Devoti al buon costume e alla pudicizia in via Solferino, il Corriere della Sera in un intervista pubblicata qualche giorno fa a una giovane studentessa fuorisede di Milano, sex worker, non si fa mancare un gergo vittimizzante nei confronti dell’intervistata: quelle della giovane donna sono “parole tristi” e “scioccanti” e la normalità con cui se ne parla diventa “calcolo”, perché quando una donna non accetta la vittimizzazione eterodiretta allora è una criminale.
Nessuna parola ne riflessione sui motivi che portano una giovane donna a scegliere il sex working per pagarsi gli studi, un affitto e magari qualche sfizio.
Criminalizzazione e vittimizzazione sono fenomeni che colpiscono le sex worker, o lavoratrici sessuali. Sia chiaro: nessun tipo di sfruttamento, “protezione”, riduzione in schiavitù o tratta di esseri umani siano essi uomini o donne, può essere considerato una libera scelta ed è necessario che le vittime possano avere accesso a percorsi di fuoriuscita dalla violenza ed emanciparsi. È così per la lotta di genere, sia per la lotta di classe, il cui confine a volte – in fondo – non esiste.
I ragazzi e le ragazze intervistate dall’articolo raccontano esattamente questo: hanno deciso di fare un lavoro altamente remunerativo sfruttando un mondo maschilista in cui possono vendere la loro compagnia giovane e bellissima a uomini ricchi. Lo fanno per vivere comodamente in centro, per pagarsi le tasse universitarie (e chissà se la scelta sarebbe stata davvero questa se l’università fosse davvero accessibile a tutti), ma, nonostante le accortezze e una “clientela” selezionata, raccontano anche di episodi di violenza ai quali sono sopravvissute.
Il sex work, pur essendo lavoro, è un tipo di lavoro dove il rischio di violenza è alto, perché senza alcuna tutela. Si tratta di lavoratrici in balia dell’illegalità e del desiderio insito alle società patriarcali di poter esercitare il potere di possesso nei confronti di un altro essere umano. In cambio di denaro.
I problemi che un lavoro illegale comporta sono tantissimi: dall’affittare un appartamento, alle visite mediche e i controlli sanitari, all’impossibilità di sindacalizzarsi, di denunciare le violenze subite, l’impossibilità di rivendicare qualsiasi diritto.
La violenza non è solo quella fisica e sessuale, ma anche quella economica e istituzionale.
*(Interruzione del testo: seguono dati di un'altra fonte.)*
(** Bounds under any interleaving: the pending timers never exceed the
    configured timer capacity, the command queue never exceeds its capacity by
    more than the one stop command, every reservation that is not cancelled
    belongs to a node the core still holds, and timer ids are never reused. *)
Theorem timers_bounded ops :
  let '(core, log) := timer_run fresh_core ops in
  (forall config, config_ core = Some config ->
     Z.of_nat (size (reservations_ core)) <= timer_capacity config
     /\ size_of (commands_ core) <= command_capacity config + 1)
  /\ (forall k r, reservations_ core !! k = Some r -> cancelled r = false ->
        exists n, n ∈ held core /\ node_id n = mkTimerId k k)
  /\ NoDup (node_id <$> held core).
Proof.
  pose proof (timer_run_inv ops fresh_core [] fresh_core_inv) as Hinv.
  destruct (timer_run fresh_core ops) as [core log]. simpl in Hinv. split_and!.
  - intros config Hc. destruct (ci_capacity _ _ Hinv _ Hc). split; [done|]. case_match; lia.
  - intros k r Hr Hc. destruct (ci_reserved _ _ Hinv _ _ Hr) as (_ & Hn & _).
    destruct (Hn Hc) as (n & Hin & <-). exists n. split; [done|].
    apply (ci_held _ _ Hinv), (ci_accepted _ _ Hinv) in Hin. destruct (node_id n). simpl in *.
    f_equal. lia.
  - apply (NoDup_fmap_1 value). rewrite <-list_fmap_compose. apply Hinv.
Qed.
La prima è stata resa palese dalla pandemia in corso, a causa della quale molte donne già economicamente fragili si sono trovate ad affrontare la povertà estrema; invece la violenza istituzionale è quella che si è consumata con l’ennesimo episodio di violenta repressione poliziesca, successo pochi giorni fa a San Berillo, a Catania.
Nel quartiere etneo la polizia, durante un’incursione, ha massacrato con i manganelli alcune sex worker, infierendo in gruppo su una donna trans già a terra e fermando tutti coloro che avevano provato a filmare i fatti (leggi qui); un raid indegno di un Paese che si dica democratico, ma che non fa così scandalo fra i perbenisti. Ed infatti i maggiori media non ne hanno neppure accennato.
La decriminalizzazione che alcuni collettivi di sex worker chiedono per la propria professione porterebbe all’emersione di questo fenomeno, permettendo di iniziare un lavoro di decostruzione dello stigma e superamento della condizione di marginalizzazione in cui le lavoratrici sono relegate, garantendo loro salute, diritti, un lavoro sicuro e libero dalla violenza.
A volte, basta proprio poco per riconoscere il confine tra il gossip e l’informazione, soprattutto nel panorama giornalistico italiano.